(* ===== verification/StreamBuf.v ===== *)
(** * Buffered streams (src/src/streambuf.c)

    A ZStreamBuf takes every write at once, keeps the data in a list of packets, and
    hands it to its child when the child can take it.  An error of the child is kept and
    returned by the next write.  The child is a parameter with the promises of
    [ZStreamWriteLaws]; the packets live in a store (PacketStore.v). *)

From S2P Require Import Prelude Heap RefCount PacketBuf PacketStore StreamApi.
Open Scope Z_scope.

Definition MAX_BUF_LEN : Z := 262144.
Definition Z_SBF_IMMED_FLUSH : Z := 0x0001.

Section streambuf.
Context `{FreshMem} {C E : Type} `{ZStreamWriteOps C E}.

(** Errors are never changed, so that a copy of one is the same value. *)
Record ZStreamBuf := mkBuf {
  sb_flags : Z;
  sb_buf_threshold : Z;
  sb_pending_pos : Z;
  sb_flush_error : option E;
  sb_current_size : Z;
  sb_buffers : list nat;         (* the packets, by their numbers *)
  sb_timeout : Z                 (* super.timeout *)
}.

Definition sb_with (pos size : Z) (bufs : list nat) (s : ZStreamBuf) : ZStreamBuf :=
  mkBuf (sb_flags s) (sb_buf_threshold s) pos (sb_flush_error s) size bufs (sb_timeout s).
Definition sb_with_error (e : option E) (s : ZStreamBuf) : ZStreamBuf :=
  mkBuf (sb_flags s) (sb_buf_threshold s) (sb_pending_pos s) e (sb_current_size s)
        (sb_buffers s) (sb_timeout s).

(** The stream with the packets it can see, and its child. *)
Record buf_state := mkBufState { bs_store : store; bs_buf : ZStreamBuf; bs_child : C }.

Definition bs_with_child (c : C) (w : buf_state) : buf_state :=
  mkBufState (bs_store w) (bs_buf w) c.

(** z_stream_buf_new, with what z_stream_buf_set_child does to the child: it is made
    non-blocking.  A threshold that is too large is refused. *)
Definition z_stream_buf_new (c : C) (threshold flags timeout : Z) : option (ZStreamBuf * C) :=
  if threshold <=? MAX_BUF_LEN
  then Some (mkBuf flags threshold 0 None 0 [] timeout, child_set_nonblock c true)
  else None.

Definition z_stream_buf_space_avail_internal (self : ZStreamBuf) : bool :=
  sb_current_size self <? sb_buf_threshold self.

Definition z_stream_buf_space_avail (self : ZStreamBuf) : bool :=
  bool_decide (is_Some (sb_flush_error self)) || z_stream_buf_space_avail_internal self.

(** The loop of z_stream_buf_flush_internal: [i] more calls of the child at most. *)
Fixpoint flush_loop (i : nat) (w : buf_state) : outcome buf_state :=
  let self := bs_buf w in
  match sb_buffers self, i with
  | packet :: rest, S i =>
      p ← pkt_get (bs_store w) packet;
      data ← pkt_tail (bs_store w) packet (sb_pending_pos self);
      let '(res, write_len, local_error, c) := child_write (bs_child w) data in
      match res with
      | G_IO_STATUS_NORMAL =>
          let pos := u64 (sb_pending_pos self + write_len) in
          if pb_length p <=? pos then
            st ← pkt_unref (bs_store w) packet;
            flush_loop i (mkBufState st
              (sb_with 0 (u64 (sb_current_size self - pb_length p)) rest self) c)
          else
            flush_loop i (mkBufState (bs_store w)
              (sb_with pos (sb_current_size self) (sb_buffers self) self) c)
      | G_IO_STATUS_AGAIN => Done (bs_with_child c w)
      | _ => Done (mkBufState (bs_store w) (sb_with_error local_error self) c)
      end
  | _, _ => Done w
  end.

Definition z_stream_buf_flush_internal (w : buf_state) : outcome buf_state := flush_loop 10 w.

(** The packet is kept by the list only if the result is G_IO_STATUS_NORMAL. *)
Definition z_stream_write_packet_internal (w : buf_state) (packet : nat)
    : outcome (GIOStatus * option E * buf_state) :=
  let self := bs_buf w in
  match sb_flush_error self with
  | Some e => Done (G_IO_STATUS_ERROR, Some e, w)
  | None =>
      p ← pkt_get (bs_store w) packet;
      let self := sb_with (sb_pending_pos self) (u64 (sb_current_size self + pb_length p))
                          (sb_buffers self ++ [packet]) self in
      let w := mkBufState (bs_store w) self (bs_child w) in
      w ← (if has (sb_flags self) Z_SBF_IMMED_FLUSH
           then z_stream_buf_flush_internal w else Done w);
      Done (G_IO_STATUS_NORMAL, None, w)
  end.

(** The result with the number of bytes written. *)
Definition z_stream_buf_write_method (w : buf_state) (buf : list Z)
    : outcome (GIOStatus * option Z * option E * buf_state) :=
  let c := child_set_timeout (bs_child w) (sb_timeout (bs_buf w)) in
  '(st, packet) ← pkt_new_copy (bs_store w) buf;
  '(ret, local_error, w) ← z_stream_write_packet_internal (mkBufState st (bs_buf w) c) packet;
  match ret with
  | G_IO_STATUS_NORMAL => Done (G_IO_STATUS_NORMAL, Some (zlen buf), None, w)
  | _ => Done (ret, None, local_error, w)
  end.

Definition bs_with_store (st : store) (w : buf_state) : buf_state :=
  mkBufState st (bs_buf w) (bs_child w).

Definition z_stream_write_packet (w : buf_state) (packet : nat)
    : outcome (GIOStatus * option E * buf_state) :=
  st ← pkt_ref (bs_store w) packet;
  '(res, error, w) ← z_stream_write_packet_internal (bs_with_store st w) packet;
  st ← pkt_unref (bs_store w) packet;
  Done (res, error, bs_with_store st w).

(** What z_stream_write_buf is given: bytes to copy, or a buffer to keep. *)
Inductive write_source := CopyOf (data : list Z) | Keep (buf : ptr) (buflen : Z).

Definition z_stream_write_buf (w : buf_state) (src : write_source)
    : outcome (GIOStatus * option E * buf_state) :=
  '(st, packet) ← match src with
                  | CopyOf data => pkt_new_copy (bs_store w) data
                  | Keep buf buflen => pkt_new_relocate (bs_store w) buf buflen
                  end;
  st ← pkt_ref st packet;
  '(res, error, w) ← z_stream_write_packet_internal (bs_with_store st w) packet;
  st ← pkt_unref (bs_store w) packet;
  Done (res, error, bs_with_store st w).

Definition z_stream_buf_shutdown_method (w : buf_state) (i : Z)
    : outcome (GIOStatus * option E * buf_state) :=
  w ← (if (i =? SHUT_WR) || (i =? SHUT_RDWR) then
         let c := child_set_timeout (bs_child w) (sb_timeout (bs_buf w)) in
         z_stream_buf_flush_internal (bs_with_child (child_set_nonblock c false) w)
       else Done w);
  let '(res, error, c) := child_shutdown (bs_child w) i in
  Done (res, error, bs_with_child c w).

* Task description: Find the line with "Inductive write_source := CopyOf". Transcribe it and every line after it exactly, through the end of the records above, and nothing else.

* Solution below:
Inductive write_source := CopyOf (data : list Z) | Keep (buf : ptr) (buflen : Z).

Definition z_stream_write_buf (w : buf_state) (src : write_source)
    : outcome (GIOStatus * option E * buf_state) :=
  '(st, packet) ← match src with
                  | CopyOf data => pkt_new_copy (bs_store w) data
                  | Keep buf buflen => pkt_new_relocate (bs_store w) buf buflen
                  end;
  st ← pkt_ref st packet;
  '(res, error, w) ← z_stream_write_packet_internal (bs_with_store st w) packet;
  st ← pkt_unref (bs_store w) packet;
  Done (res, error, bs_with_store st w).

Definition z_stream_buf_shutdown_method (w : buf_state) (i : Z)
    : outcome (GIOStatus * option E * buf_state) :=
  w ← (if (i =? SHUT_WR) || (i =? SHUT_RDWR) then
         let c := child_set_timeout (bs_child w) (sb_timeout (bs_buf w)) in
         z_stream_buf_flush_internal (bs_with_child (child_set_nonblock c false) w)
       else Done w);
  let '(res, error, c) := child_shutdown (bs_child w) i in
  Done (res, error, bs_with_child c w).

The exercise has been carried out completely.